AGATHA CHRISTIE’S?Ten little niggers” van 1937 krijgt er een Belgische, ambtelijke versie bij. Aanvankelijk zouden ?de negertjes”, in dit geval, met zestien zijn. Uiteindelijk werden het er twaalf. Onder wie vier Vlamingen. Die zijn sinds begin dit jaar allemaal ontslagnemend, terwijl sommigen van hun Franstalige kollega’s eraan denken hetzelfde te doen. Het gaat om ambtenaren van de fiskale administraties die, krachtens de fiskale programmawet van 28 december 1992, twee jaar later, ter beschikking werden gesteld van de prokureurs des konings en de arbeidsauditeurs om hen ?bij te staan in de uitoefening van hun taken.” Zo kregen parketmagistraten ambtenaren van de direkte belastingen, van de BTW, van registratie en domeinen en van doeane en aksijnzen bij zich. Drie in Luik. Eén in Charleroi. Eén in Doornik. Vier in Brussel, onder wie een Nederlandstalige. Twee in Gent en één in Antwerpen. De toenmalige rooms-rode regering wou zodoende het gerecht versterken in de strijd tegen de fiskale fraude.

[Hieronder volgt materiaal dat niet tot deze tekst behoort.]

Lemma div_step A b k a rem wrap q :
  (k < 64)%nat -> 0 < b < 2 ^ 64 -> in_u 64 A -> (b <= 2 ^ 63 \/ b <= A /\ k = 0%nat) ->
  div_inv A b (S k) a rem wrap q ->
  let rem' := u64 (rem << 1) .| (a >> 63) in
  let a' := u64 (a << 1) .| (wrap .& 1) in
  let wrap' := u64 (s64 (b - rem' - 1) >> 63) in
  exists q', div_inv A b k a' (u64 (rem' - (b .& wrap'))) wrap' q'.
Proof.
  intros Hk Hb HA Hbig [[Hrem Hr] Ha Hq Hw]. cbv zeta.
  replace (Z.of_nat (S k)) with (Z.of_nat k + 1) in * by lia. set (K := Z.of_nat k) in *.
  assert (2 ^ (K + 1) = 2 ^ K * 2) as HK by (rewrite Z.pow_add_r by lia; lia).
  assert (0 < 2 ^ K) as HP by (apply Z.pow_pos_nonneg; lia).
  assert (2 ^ (64 - K) = 2 * 2 ^ (64 - (K + 1))) as HS by (rewrite <- Z.pow_succ_r by lia; f_equal; lia).
  pose proof (Z.mod_pos_bound A (2 ^ (K + 1)) ltac:(lia)) as Hx.
  pose proof (Z.div_mod q 2 ltac:(lia)) as Hq2. pose proof (Z.mod_pos_bound q 2 ltac:(lia)) as Hqm.
  destruct (div_shift (K + 1) (A mod 2 ^ (K + 1)) (q / 2)) as [Htop Hrest]; [lia|lia|lia|].
  cbv zeta in Htop, Hrest. rewrite <- Ha in Htop, Hrest. replace (K + 1 - 1) with K in * by lia.
  (* the next numerator bit *)
  set (B := A / 2 ^ K) in *. assert (A / 2 ^ (K + 1) = B / 2) as HB by (rewrite HK; unfold B; by rewrite Z.div_div by lia).
  assert (A mod 2 ^ (K + 1) / 2 ^ K = B mod 2) as Hbit.
  { rewrite HK. rewrite Z.rem_mul_r by lia. fold B. rewrite Z.mul_comm, Z.div_add by lia.
    rewrite Z.div_small by (apply Z.mod_pos_bound; lia). lia. }
  pose proof (Z.div_mod B 2 ltac:(lia)) as HB2. pose proof (Z.mod_pos_bound B 2 ltac:(lia)) as HBm.
  assert (0 <= B < 2 ^ 64) as HBr.
  { unfold B. split; [apply Z.div_pos; unfold in_u in HA; lia|]. apply Z.le_lt_trans with A; [|apply HA].
    apply Z.div_le_upper_bound; [lia|]. unfold in_u in HA. nia. }
  set (r2 := 2 * rem + B mod 2). assert (B = 2 * q * b + r2) as HBq by (unfold r2; nia).
  assert (0 <= r2 < 2 ^ 64) as Hr2 by (unfold r2; split; nia).
  assert (u64 (rem << 1) .| (a >> 63) = r2) as ->.
  { rewrite Htop, Hbit, Z.shiftl_mul_pow2, Z.mul_comm by done. change (2 ^ 1) with 2.
    rewrite wrapu_id by (unfold in_u; lia). by rewrite lor_double by lia. }
  assert (- 2 ^ 63 <= b - r2 - 1 < 2 ^ 63) as Hs.
  { destruct Hbig as [?|[HbA ->]]; [unfold r2; lia|]. assert (B = A) as HBA by (unfold B; subst K; by rewrite Z.div_1_r).
    assert (q = 0 \/ 0 < q) as [->|] by lia; [lia|nia]. }
  rewrite wrap_mask by done. set (c := Z.b2z (b - r2 - 1 <? 0)).
  exists (2 * q + c). rewrite Hrest, Hw, lor_double by lia.
  assert (u64 (r2 - (b .& (if b - r2 - 1 <? 0 then Z.ones 64 else 0))) = r2 - c * b /\ 0 <= r2 - c * b < b) as [-> Hr3].
  { unfold c. destruct (Z.ltb_spec (b - r2 - 1) 0); cbn [Z.b2z].
    - rewrite Z.land_ones, Z.mod_small by lia. rewrite wrapu_id by (unfold in_u, r2 in *; lia). unfold r2 in *; lia.
    - rewrite Z.land_0_r, wrapu_id by (unfold in_u; lia). lia. }
  assert (0 <= c < 2) as Hc by (unfold c; destruct (_ <? _); cbn; lia).
  split.
  - fold K B. split; [nia|done].
  - fold K. rewrite HS. replace ((2 * q + c) / 2) with q by (apply (Z.div_unique _ _ _ c); lia).
    rewrite HK, Z.rem_mul_r, (Z.mul_comm (2 ^ K)) by lia. rewrite Z.mod_add, Z.mod_mod by lia. lia.
  - fold K. rewrite HS. lia.
  - assert ((2 * q + c) mod 2 = c) as -> by (symmetry; apply (Z.mod_unique _ _ q); lia).
    unfold c. by destruct (_ <? _).
Qed.
Lemma div_loop_spec A b k a rem wrap q :
  (k <= 64)%nat -> 0 < b < 2 ^ 64 -> in_u 64 A -> (b <= 2 ^ 63 \/ b <= A /\ (k <= 1)%nat) ->
  div_inv A b k a rem wrap q -> div_loop k b a rem wrap = (A / b, A mod b).
Proof.
  revert a rem wrap q; induction k as [|k IH]; intros a rem wrap q Hk Hb HA Hbig Hi; cbn [div_loop].
  - destruct Hi as [[Hrem Hr] Ha Hq Hw]. change (Z.of_nat 0) with 0 in *. rewrite Z.pow_0_r, Z.div_1_r in *.
    rewrite Z.mod_1_r, Z.mul_0_l, Z.add_0_l in Ha. change (2 ^ (64 - 0)) with (2 ^ 64) in Hq.
    pose proof (Z.div_mod q 2 ltac:(lia)). pose proof (Z.mod_pos_bound q 2 ltac:(lia)).
    rewrite Hw, Ha, Z.shiftl_mul_pow2, Z.mul_comm by done. change (2 ^ 1) with 2.
    rewrite wrapu_id by (unfold in_u; lia). rewrite lor_double by lia.
    assert (q = A / b) by (apply (Z.div_unique _ _ _ rem); lia).
    assert (rem = A mod b) by (apply (Z.mod_unique _ _ q); lia). apply f_equal2; lia.
  - assert (b <= 2 ^ 63 \/ b <= A /\ k = 0%nat) as Hbig' by (destruct Hbig as [?|[? ?]]; [by left|right; split; [done|lia]]).
    destruct (div_step A b k a rem wrap q ltac:(lia) Hb HA Hbig' Hi) as [q' Hq'].
    apply (IH _ _ _ q'); try done; [lia|]. destruct Hbig' as [?|[? ->]]; [by left|right; split; [done|lia]].
Qed.

Lemma wrapu_shl W k a : 0 <= k <= W -> wrapu W (a << (W - k)) = (a mod 2 ^ k) * 2 ^ (W - k).
Proof.
  intros Hk. unfold wrapu. rewrite Z.shiftl_mul_pow2 by lia. replace (2 ^ W) with (2 ^ k * 2 ^ (W - k)).
  - rewrite Z.mul_mod_distr_r; [done|apply Z.pow_nonzero; lia..].
  - rewrite <- Z.pow_add_r by lia. f_equal; lia.
Qed.
Lemma long_division a b :
  2 <= b <= a -> in_u 64 a ->
  let bits := s8 (__clzdi2 b - __clzdi2 a + 1) in
  div_loop (Z.to_nat bits) b (u64 (a << (64 - bits))) (a >> bits) 0 = (a / b, a mod b).
Proof.
  intros Hb Ha. assert (0 < 2 ^ 64) by done. unfold in_u in Ha. rewrite !clzdi2_spec by lia. cbv zeta.
  set (la := Z.log2 a). set (lb := Z.log2 b).
  assert (1 <= lb <= la) as Hl by (split; [by apply (Z.log2_le_mono 2); lia|apply Z.log2_le_mono; lia]).
  assert (la < 64) as Hla by (apply Z.log2_lt_pow2; lia).
  pose proof (Z.log2_spec a ltac:(lia)) as Hsa. pose proof (Z.log2_spec b ltac:(lia)) as Hsb. fold la in Hsa. fold lb in Hsb.
  replace (63 - lb - (63 - la) + 1) with (la - lb + 1) by lia. rewrite wraps_id by (done || unfold in_s; lia).
  set (k := la - lb + 1). assert (0 < 2 ^ k) by (apply Z.pow_pos_nonneg; lia).
  assert (a / 2 ^ k < b) as Hlt.
  { apply Z.lt_le_trans with (2 ^ lb); [|lia]. apply Z.div_lt_upper_bound; [done|]. rewrite <- Z.pow_add_r by lia.
    replace (k + lb) with (Z.succ la) by lia. lia. }
  apply (div_loop_spec a b _ _ _ _ 0); [lia|lia|done| |].
  - destruct (decide (b <= 2 ^ 63)) as [|Hbig]; [by left|right]. split; [lia|].
    assert (63 <= lb) by (apply Z.log2_le_pow2; lia). lia.
  - split; rewrite ?Z2Nat.id by lia.
    + rewrite Z.shiftr_div_pow2 by lia. split; [lia|]. split; [apply Z.div_pos; lia|done].
    + rewrite wrapu_shl by lia. rewrite Z.div_0_l by lia. lia.
    + split; [done|]. apply Z.pow_pos_nonneg; lia.
    + done.
Qed.
Lemma divmoddi4_spec a b :
  in_u 64 a -> in_u 64 b -> __divmoddi4 a b = if b =? 0 then Stop HostUB else Ok (a / b, a mod b).
Proof.
  intros Ha Hb. unfold in_u in *. unfold __divmoddi4. cbv zeta.
  destruct (Z.ltb_spec a b).
  { rewrite (proj2 (Z.eqb_neq b 0)) by lia. by rewrite Z.div_small, Z.mod_small by lia. }
  assert (forall x, in_u 64 x -> arith64_hi x = 0 -> arith64_lo x = x) as Hlo.
  { intros x Hx Hh. unfold arith64_lo, arith64_hi in *. apply wrapu_id.
    rewrite wrapu_id in Hh by (unfold in_u in *; rewrite Z.shiftr_div_pow2 by done;
      split; [apply Z.div_pos; lia|apply Z.div_lt_upper_bound; [done|change (2 ^ 32 * 2 ^ 32) with (2 ^ 64); lia]]).
    by apply in_u_shiftr. }
  destruct (Z.eqb_spec (arith64_hi b) 0) as [Hhb|Hhb].
  - destruct (Z.eqb_spec b 0); [done|]. destruct (Z.eqb_spec b 1) as [->|].
    { by rewrite Z.div_1_r, Z.mod_1_r. }
    destruct (Z.eqb_spec (arith64_hi a) 0) as [Hha|Hha]; [by rewrite !Hlo|].
    f_equal. by apply long_division; [lia|].
  - assert (2 <= b) as H2.
    { destruct (decide (2 <= b)); [done|]. exfalso. apply Hhb. assert (b = 0 \/ b = 1) as [-> | ->] by lia; done. }
    rewrite (proj2 (Z.eqb_neq b 0)) by lia. f_equal. by apply long_division; [lia|].
Qed.
(** Signed: the absolute values, and the signs put back. *)
Lemma abs_spec a : in_s 64 a -> arith64_abs a = if a =? - 2 ^ 63 then Stop HostUB else Ok (Z.abs a).
Proof.
  intros Ha. unfold arith64_abs, arith64_neg_s64, arith64_mask. rewrite wraps_id by done. unfold in_s in Ha.
  destruct (Z.leb_spec 0 a); cbn [Z.b2z].
  - rewrite (proj2 (Z.ltb_ge a 0)), (proj2 (Z.eqb_neq a _)) by lia. cbn [Z.b2z]. rewrite Z.lxor_0_r.
    destruct (Z.ltb_spec (a + 0) (- 2 ^ 63)), (Z.leb_spec (2 ^ 63) (a + 0)); try lia. cbn [orb]. f_equal. lia.
  - rewrite (proj2 (Z.ltb_lt a 0)) by lia. cbn [Z.b2z]. change (0 - 1) with (-1). rewrite Z.lxor_m1_r.
    pose proof (Z.add_lnot_diag a). destruct (Z.eqb_spec a (- 2 ^ 63)) as [->|]; [done|].
    destruct (Z.ltb_spec (.~ a + 1) (- 2 ^ 63)), (Z.leb_spec (2 ^ 63) (.~ a + 1)); try lia. cbn [orb]. f_equal. lia.
Qed.
Lemma neg_u64_spec q b : in_u 64 q -> in_s 64 b -> arith64_neg_u64 q b = if b <? 0 then u64 (- q) else q.
Proof.
  intros Hq Hb. unfold arith64_neg_u64, arith64_mask. rewrite wraps_id by done. unfold in_s in Hb.
  destruct (Z.ltb_spec b 0), (Z.leb_spec 0 b); try lia; cbn [Z.b2z].
  - change (u64 (0 - 1)) with (Z.ones 64). assert (q .^ Z.ones 64 = 2 ^ 64 - 1 - q) as ->.
    { pose proof (Z.add_nocarry_lxor q (Z.ones 64 .^ q)) as Hn.
      assert (q .& (Z.ones 64 .^ q) = 0) as Hz.
      { apply Z.bits_inj'. intros i Hi. rewrite Z.land_spec, Z.lxor_spec, Z.bits_0. destruct (decide (i < 64)).
        - rewrite Z.ones_spec_low by lia. by destruct (Z.testbit q i).
        - by rewrite (in_u_testbit 64 q) by lia || done. }
      specialize (Hn Hz). rewrite (Z.lxor_comm (Z.ones 64)), <- Z.lxor_assoc, Z.lxor_nilpotent, Z.lxor_0_l in Hn.
      change (Z.ones 64) with (2 ^ 64 - 1) in *. lia. }
    unfold wrapu. replace (2 ^ 64 - 1 - q + 1) with (- q + 1 * 2 ^ 64) by lia. by rewrite Z.mod_add.
  - change (u64 (1 - 1)) with 0. rewrite Z.lxor_0_r, Z.add_0_r. by apply wrapu_id.
Qed.
Lemma lxor_neg a b : (a .^ b <? 0) = xorb (a <? 0) (b <? 0).
Proof.
  pose proof (Z.lxor_nonneg a b).
  destruct (Z.ltb_spec (a .^ b) 0), (Z.ltb_spec a 0), (Z.ltb_spec b 0); cbn; try done; lia.
Qed.
Lemma signed_divmod a b :
  in_s 64 a -> in_s 64 b -> a <> - 2 ^ 63 -> b <> - 2 ^ 63 -> b <> 0 ->
  __divdi3 a b = Ok (Z.quot a b) /\ __moddi3 a b = Ok (Z.rem a b).
Proof.
  intros Ha Hb Hma Hmb Hb0. unfold __divdi3, __moddi3. rewrite !abs_spec by done.
  rewrite (proj2 (Z.eqb_neq a _) Hma), (proj2 (Z.eqb_neq b _) Hmb). cbn [mbind result_bind].
  assert (in_s 64 (a .^ b)) by by apply in_s_lxor. unfold in_s in Ha, Hb.
  rewrite !wrapu_id by (unfold in_u; lia). rewrite divmoddi4_spec by (unfold in_u; lia).
  rewrite (proj2 (Z.eqb_neq (Z.abs b) 0)) by lia. cbn [mbind result_bind].
  pose proof (Z.mod_pos_bound (Z.abs a) (Z.abs b) ltac:(lia)).
  assert (0 <= Z.abs a / Z.abs b <= Z.abs a) by (split; [apply Z.div_pos; lia|apply Z.div_le_upper_bound; nia]).
  rewrite !neg_u64_spec, lxor_neg by (done || (unfold in_u, in_s; lia)).
  assert (forall x, in_s 64 x -> s64 (u64 x) = x) as Hsu by (intros; rewrite wraps_wrapu by done; by apply wraps_id).
  assert (forall x, in_s 64 x -> s64 x = x) as Hs by (intros; by apply wraps_id).
  rewrite Z.quot_div, Z.rem_mod by done.
  assert (a = 0 -> Z.abs a / Z.abs b = 0) as Hz by (intros ->; by apply Z.div_0_l; lia).
  set (q := Z.abs a / Z.abs b) in *. set (r := Z.abs a mod Z.abs b) in *. clearbody q.
  assert (0 <= r <= Z.abs a) as Hr by (split; [lia|apply Z.mod_le; lia]). clearbody r. unfold in_s in Hsu, Hs.
  destruct (Z.ltb_spec a 0), (Z.ltb_spec b 0); cbn [xorb]; split; f_equal; rewrite ?Hsu, ?Hs by lia; nia.
Qed.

Het jobprofiel van de ambtenaren bleef al even vaag als hun bevoegdheid. Sommigen dreigden bij de overstap zelfs hun rang en hun vergoedingen te verliezen. Precies daarom is trouwens niemand van de Biezondere Belastingsinspektie (BBI) naar het parket overgestapt. De beoogde versterking is echter niet het minst door de vijf prokureurs-generaal zelf ondergraven.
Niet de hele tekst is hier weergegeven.